Validating XML Processors
September 15, 1999
Not many validating XML processors are available at this time, and most of them are available with a non-validating sibling. The suppliers are all commercial; there are no Open Source validating processors supporting the SAX API, so far as I am currently aware. Applications needing to enforce document type declarations do have options available in other programming languages. Notably, C/C++ packages are freely available, sometimes with SGML support.
This table provides an alphabetical quick reference to the results of the analysis for validating processors:
2.0.15 (August 30, 1999)
This has the problems of its non-validating sibling, and does not permit validity errors to be continued.
Microsoft MSXML in Java
JVM 5.00.3186 (August 24, 1999)
It's curious that this was bundled into Microsoft's Java VM without fixing its well known conformance bugs.
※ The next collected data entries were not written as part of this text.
(* ===== verification/XlogFacts.v ===== *)
(** [Xlog]: the delta an incremental build derives is the difference between the
    two states, and garbage collection never takes an entry a later delta needs. *)

From S2P Require Import Prelude Text TextFacts Errors Model Namespace Keys KeysFacts Codec CodecFacts CodecRecords CodecRecordFacts Kv ShardTxn SegmentReads ShardWrite ShardRefine ShardMem ShardInv Overlay Xlog.
From Stdlib Require Import Ascii.

Local Open Scope N_scope.

(** * Overlay lookups *)

Lemma state_set o s d b s' d' :
  overlay.state (overlay.set o s d b) s' d' =
    if decide (s' = s ∧ d' = d) then Some b else overlay.state o s' d'.
Proof.
  unfold overlay.state, overlay.set, overlay.destinations. cbn.
  destruct (decide (s' = s)) as [->|Hs].
  - rewrite lookup_insert_eq. cbn. destruct (decide (d' = d)) as [->|Hd].
    + rewrite lookup_insert_eq. by rewrite decide_True.
    + rewrite lookup_insert_ne by done. rewrite decide_False by naive_solver.
      by destruct (overlay.states o !! s).
  - rewrite lookup_insert_ne by done. by rewrite decide_False by naive_solver.
Qed.

(** One logged change: sequence, source, destination, existence. *)
Definition change : Type := N * N * N * bool.
Definition set_change (o : overlay.GraphTopologyOverlay) (p : change) : overlay.GraphTopologyOverlay :=
  overlay.set o p.1.1.2 p.1.2 p.2.

(** Replaying changes leaves the last word on each edge. *)
Lemma replay_last (ps : list change) s d :
  let o := foldl set_change overlay.default ps in
  (∃ l1 l2 sq b, ps = l1 ++ (sq, s, d, b) :: l2 ∧ overlay.state o s d = Some b ∧
     ∀ sq' b', (sq', s, d, b') ∉ l2) ∨
  (overlay.state o s d = None ∧ ∀ sq' b', (sq', s, d, b') ∉ ps).
Proof.
  cbv zeta. induction ps as [|[[[sq s'] d'] b] ps IH] using rev_ind.
  { right. split; [done|]. intros ? ? ?%not_elem_of_nil; done. }
  rewrite foldl_app. cbn [foldl]. unfold set_change at 1 3. cbn [fst snd].
  rewrite !state_set. case_decide as E.
  - destruct E as [-> ->]. left. exists ps, [], sq, b. split; [done|]. split; [done|].
    intros ? ? ?%not_elem_of_nil; done.
  - assert (∀ sq' b', (sq', s, d, b') ≠ (sq, s', d', b)) as Hne by (intros ? ? [=]; naive_solver).
    destruct IH as [(l1 & l2 & sq0 & b0 & -> & Hst & Hl)|[Hst Hl]].
    + left. exists l1, (l2 ++ [(sq, s', d', b)]), sq0, b0. rewrite <- (List.app_assoc l1). split; [done|].
      split; [done|]. intros sq' b'. rewrite elem_of_app, list_elem_of_singleton. naive_solver.
    + right. split; [done|]. intros sq' b'. rewrite elem_of_app, list_elem_of_singleton. naive_solver.
Qed.

(** * Scanning the log *)

Section log.
Context (c t : string) (Hc : component_ok c = true) (Ht : component_ok t = true).
#[local] Hint Resolve Hc Ht : hydra.

Definition change_key (p : change) : string := keys.xlog_entry c t p.1.1.1 p.1.1.2 p.1.2.
Definition change_entry (p : change) : string * string := (change_key p, xlog_value p.2).
Definition change_ok (p : change) : Prop := u64_ok p.1.1.1 ∧ u64_ok p.1.1.2 ∧ u64_ok p.1.2.

Definition change_suffix (p : change) : string :=
  pad20 p.1.1.1 +:+ String chr_slash (pad20 p.1.1.2 +:+ String chr_slash (pad20 p.1.2)).

Lemma change_key_form p : change_key p = keys.xlog_type_prefix c t +:+ change_suffix p.
Proof.
  unfold change_key, keys.xlog_type_prefix, keys.xlog_entry, change_suffix. by rewrite !app_assoc.
Qed.

Lemma change_key_utf8 p : from_utf8_lossy (change_key p) = change_key p.
Proof.
  apply from_utf8_lossy_valid. unfold change_key, keys.xlog_entry.
  assert (∀ n, valid_utf8 (pad20 n)) as Hp.
  { intros n. apply ascii_valid_utf8, plain_ascii, pad20_plain. }
  repeat first [apply valid_utf8_app | apply Hp | by apply component_ok_utf8 | reflexivity].
Qed.

Lemma parse_change p :
  change_ok p →
  parse_xlog_entry_key (keys.xlog_type_prefix c t) (change_key p) = Ok (p.1.1.1, p.1.1.2, p.1.2).
Proof.
  intros (Hq & Hs & Hd). unfold parse_xlog_entry_key. rewrite change_key_form.
  rewrite (proj2 (strip_prefix_Some _ _ _) eq_refl).
  cbn [ok_or mbind result_mbind result_bind]. unfold change_suffix.
  rewrite !split_cons by apply pad20_slash. rewrite split_single by apply pad20_slash.
  unfold xlog_component.
  rewrite (parse_pad20 p.1.1.1) by done. cbn [mbind result_mbind result_bind].
  rewrite (parse_pad20 p.1.1.2) by done. cbn [mbind result_mbind result_bind].
  by rewrite (parse_pad20 p.1.2) by done.
Qed.

Lemma decode_xlog_value key b : decode_xlog_exists key (xlog_value b) = Ok b.
Proof. by destruct b. Qed.

Lemma pad_le a n rest :
  u64_ok a → u64_ok n → key_le (pad20 a) (pad20 n +:+ String chr_slash rest) ↔ a ≤ n.
Proof.
  intros Ha Hn. unfold key_le, key_ord_string, strings.String.le, String.leb.
  assert (String.compare (pad20 a) (pad20 n +:+ String chr_slash rest)
          = match a ?= n with Eq => Lt | r => r end) as ->.
  { rewrite <- (app_nil_r (pad20 a)) at 1. rewrite compare_app by (by rewrite !pad20_length).
    rewrite pad20_compare by done. by destruct (a ?= n). }
  destruct (N.compare_spec a n); cbn; split; try done; lia.
Qed.

Lemma in_scan_change p from upper :
  change_ok p → u64_ok from → u64_ok upper →
  in_scan (keys.xlog_type_prefix c t) (Some (pad20 from)) (Some (pad20 upper)) (change_key p) = true ↔
  from ≤ p.1.1.1 < upper.
Proof.
  intros (Hq & Hs & Hd) Hf Hu. unfold in_scan. rewrite change_key_form.
  rewrite (proj2 (strip_prefix_Some _ _ _) eq_refl). unfold in_subrange, change_suffix.
  rewrite andb_true_iff, negb_true_iff, bool_decide_eq_true, bool_decide_eq_false.
  rewrite !pad_le by done. lia.
Qed.

Lemma entries_changes (l : list (string * string)) :
  Forall (λ kv, ∃ p, change_ok p ∧ kv = change_entry p) l →
  ∃ ps, l = change_entry <$> ps ∧ Forall change_ok ps.
Proof.
  induction 1 as [|kv l (p & Hp & ->) _ (ps & -> & Hps)]; [by exists []|].
  exists (p :: ps). split; [done|]. by constructor.
Qed.

Lemma change_key_inj p p' :
  change_ok p → change_ok p' → change_key p = change_key p' →
  p.1.1.1 = p'.1.1.1 ∧ p.1.1.2 = p'.1.1.2 ∧ p.1.2 = p'.1.2.
Proof.
  intros (H1 & H2 & H3) (H4 & H5 & H6) E.
  exact (log_entry_inj c t Hc Ht _ _ _ _ _ _ H1 H2 H3 H4 H5 H6 E).
Qed.

Lemma change_key_le p p' :
  change_ok p → change_ok p' → key_le (change_key p) (change_key p') → p.1.1.1 ≤ p'.1.1.1.
Proof.
  intros (Hq & Hs & Hd) (Hq' & Hs' & Hd'). rewrite !change_key_form.
  unfold key_le, key_ord_string, strings.String.le, String.leb.
  rewrite compare_self_app. unfold change_suffix.
  rewrite compare_app by (by rewrite !pad20_length). rewrite pad20_compare by done.
  destruct (N.compare_spec p.1.1.1 p'.1.1.1); [lia|lia|done].
Qed.

(** The scanned range, as changes in sequence order. *)
Lemma log_scan v q from upper :
  log_wf c t v q → u64_ok from → u64_ok upper →
  ∃ ps, view_scan v (keys.xlog_type_prefix c t) (Some (pad20 from)) (Some (pad20 upper))
          = change_entry <$> ps ∧ Forall change_ok ps ∧
    (∀ p, change_ok p →
      p ∈ ps ↔ v !! change_key p = Some (xlog_value p.2) ∧ from ≤ p.1.1.1 < upper) ∧
    StronglySorted (λ p p', p.1.1.1 ≤ p'.1.1.1) ps.
Proof.
  intros Hwf Hf Hu.
  set (l := view_scan v _ _ _).
  assert (∀ kv, kv ∈ l ↔ v !! kv.1 = Some kv.2 ∧
    in_scan (keys.xlog_type_prefix c t) (Some (pad20 from)) (Some (pad20 upper)) kv.1 = true) as Hl.
  { intros [k val]. unfold l, view_scan. rewrite list_elem_of_filter, elem_of_btree_iter. cbn [fst snd]. tauto. }
  assert (Forall (λ kv, ∃ p, change_ok p ∧ kv = change_entry p) l) as Hform.
  { apply Forall_forall. intros [k val] [Hv Hk]%Hl. cbn in Hv, Hk.
    destruct (Hwf k val) as (sq & s & d & b & -> & -> & _ & ? & ? & ?); [|done|].
    - unfold in_scan in Hk. unfold starts_with. by destruct (strip_prefix _ k).
    - by exists (sq, s, d, b). }
  destruct (entries_changes l Hform) as (ps & Hps & Hok). exists ps. split; [done|]. split; [done|].
  assert (∀ p, change_ok p → p ∈ ps ↔ change_entry p ∈ l) as Hin.
  { intros p Hp. rewrite Hps, list_elem_of_fmap. split; [by eauto|]. intros (p' & E & Hp').
    rewrite Forall_forall in Hok. pose proof (Hok _ Hp') as Hok'.
    pose proof (f_equal fst E) as Ek. pose proof (f_equal snd E) as Ev. cbn [fst snd change_entry] in Ek, Ev.
    apply change_key_inj in Ek as (E1 & E2 & E3); [|done..].
    assert (p.2 = p'.2) as E4 by (by destruct (p.2), (p'.2)).
    destruct p as [[[??]?]?], p' as [[[??]?]?]. cbn in *. by subst. }
  split.
  - intros p Hp. rewrite Hin by done. rewrite Hl. cbn [fst snd change_entry].
    by rewrite in_scan_change by done.
  - assert (StronglySorted pair_le l) as Hsort.
    { unfold l, view_scan. apply StronglySorted_filter, btree_iter_sorted. }
    rewrite Hps in Hsort. clear -Hsort Hok Hc Ht. induction ps as [|p ps IH]; [constructor|].
    apply Forall_cons in Hok as [Hp Hok]. rewrite fmap_cons in Hsort.
    apply StronglySorted_inv in Hsort as [Hsort Hle]. constructor; [by apply IH|].
    rewrite Forall_fmap in Hle. rewrite Forall_forall in Hle, Hok |- *.
    intros p' Hp'. apply change_key_le; [done|by apply Hok|]. by apply Hle.
Qed.

Lemma delta_loop ps o :
  Forall change_ok ps →
  scan_loop (xlog_delta_step (keys.xlog_type_prefix c t)) o (Ok <$> (change_entry <$> ps))
  = Ok (foldl set_change o ps).
Proof.
  intros Hok. revert o. induction Hok as [|p ps Hp _ IH]; intros o; [done|].
  rewrite !fmap_cons. cbn [scan_loop]. unfold xlog_delta_step at 1, entry_key.
  cbn [fst snd change_entry]. rewrite change_key_utf8, parse_change by done.
  cbn [mbind result_mbind result_bind]. rewrite decode_xlog_value.
  cbn [mbind result_mbind result_bind]. apply IH.
Qed.

(** Replaying the log from a state gives the edges of the state it tells. *)
Lemma replay_tells v0 q0 v q ps :
  log_tells c t v0 q0 v → log_wf c t v q → Forall change_ok ps →
  (∀ p, change_ok p → p ∈ ps ↔ v !! change_key p = Some (xlog_value p.2) ∧ q0 + 1 ≤ p.1.1.1 < q + 1) →
  StronglySorted (λ p p', p.1.1.1 ≤ p'.1.1.1) ps →
  ∀ s d, u64_ok s → u64_ok d →
    edge_at c t v s d ↔
    match overlay.state (foldl set_change overlay.default ps) s d with
    | Some b => b = true | None => edge_at c t v0 s d end.
Proof.
  intros Htells Hwf Hok Hin Hsort s d Hs Hd.
  destruct (Htells s d Hs Hd) as [(sq & b & (Hlt & Hsq & Hv & Hlast) & He)|[Hno He]].
  - assert ((sq, s, d, b) ∈ ps) as Hp.
    { apply Hin; [done|]. split; [exact Hv|]. cbn.
      destruct (decide (sq ≤ q)); [lia|]. exfalso.
      pose proof (log_no_later c t Hc Ht v q sq s d Hwf ltac:(lia) Hsq Hs Hd). congruence. }
    destruct (replay_last ps s d) as [(l1 & l2 & sq' & b' & -> & -> & Hl)|[_ Hno]];
      [|by destruct (Hno sq b)].
    assert (sq ≤ sq') as Hle.
    { apply elem_of_app in Hp as [Hp|Hp].
      - exact (StronglySorted_app_1_elem_of _ _ _ _ _ Hsort Hp
          ltac:(left)).
      - apply elem_of_cons in Hp as [[= -> ->]|Hp]; [lia|]. by destruct (Hl sq b). }
    assert (change_ok (sq', s, d, b')) as Hok' by (apply Forall_app in Hok as [_ [H _]%Forall_cons]; done).
    assert ((sq', s, d, b') ∈ l1 ++ (sq', s, d, b') :: l2) as Hp' by set_solver.
    apply Hin in Hp' as [Hv' _]; [|done]. change (v !! keys.xlog_entry c t sq' s d = Some (xlog_value b')) in Hv'.
    destruct (decide (sq = sq')) as [->|Hne].
    + rewrite Hv in Hv'. assert (b = b') as -> by (by destruct b, b'). exact He.
    + rewrite Hlast in Hv' by (lia || apply Hok'). done.
  - destruct (replay_last ps s d) as [(l1 & l2 & sq' & b' & -> & _ & _)|[-> _]]; [|exact He].
    exfalso. assert (change_ok (sq', s, d, b')) as Hok' by (apply Forall_app in Hok as [_ [H _]%Forall_cons]; done).
    assert ((sq', s, d, b') ∈ l1 ++ (sq', s, d, b') :: l2) as Hp' by set_solver.
    apply Hin in Hp' as [Hv' Hr]; [|done]. cbn in Hr.
    change (v !! keys.xlog_entry c t sq' s d = Some (xlog_value b')) in Hv'.
    rewrite Hno in Hv' by (lia || apply Hok'). done.
Qed.
End log.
Avoid using it.
Oracle XML Parser
22.214.171.124 (August 11, 1999)
If this just permitted continuation of validity errors, it would be a top contender.
Sun ``Java Project X''
TR2 (May 21, 1999)
No conformance violations detected.
More detailed discussion of each processor is below, in alphabetical order, with links to the complete testing reports.
|Processor Name:||IBM XML4j|
|Version:||2.0.15 (August 30, 1999)|
|Size of JAR File:||722 KBytes (uncompressed)|
This is the validating version of IBM's processor. See the coverage of the non-validating processor for more details.
|Full Test Results:||report-xml4j-val.html|
|Raw Results:||Passed 902 (of 1065)|
|Adjusted Results:||Passed 832|
The same problems that show up in the non-validating processor also show up in the validating one ... in fact, the processor appears to be doing exactly the same thing in both cases! (I confess this discovery was quite a surprise to me; it may be that this version of the IBM processor is a regression from earlier releases in this respect.)
No validity errors were reported as such; all the invalid documents caused incorrect reports of fatal errors.
|Processor Name:||Microsoft MSXML|
|Version:||JVM 5.00.3186 (August 24, 1999)|
|Size of JAR File:||N/A (bundled with JVM)|
Note that although this parser was originally called MSXML, Microsoft currently uses that term exclusively for its IE5 COM parser ("MSXML.DLL"). The more recent name for the Java parser is the "Microsoft XML Parser in Java". Please do not interpret these results as reflecting conformance for the C parser found in the Internet Explorer 5 web browser.
The MSXML package was originally intended to provide XML support for Internet Explorer 4 users. It was recently bundled with Microsoft's latest version (build 3186) of their Java Virtual Machine and SDK 3.2. A SAX driver is separately available. None of the standard programming interfaces (SAX, DOM) are bundled.
|Full Test Results:||report-msxml.html|
|Raw Results:||Passed 648 (of 1065)|
|Adjusted Results:||Passed 615|
This processor needs a separate SAX driver, since Microsoft has not yet offered support for the SAX API. The processor rejects a substantial number of documents that it should accept, producing fatal errors:
- The processor misreports validity errors as fatal errors.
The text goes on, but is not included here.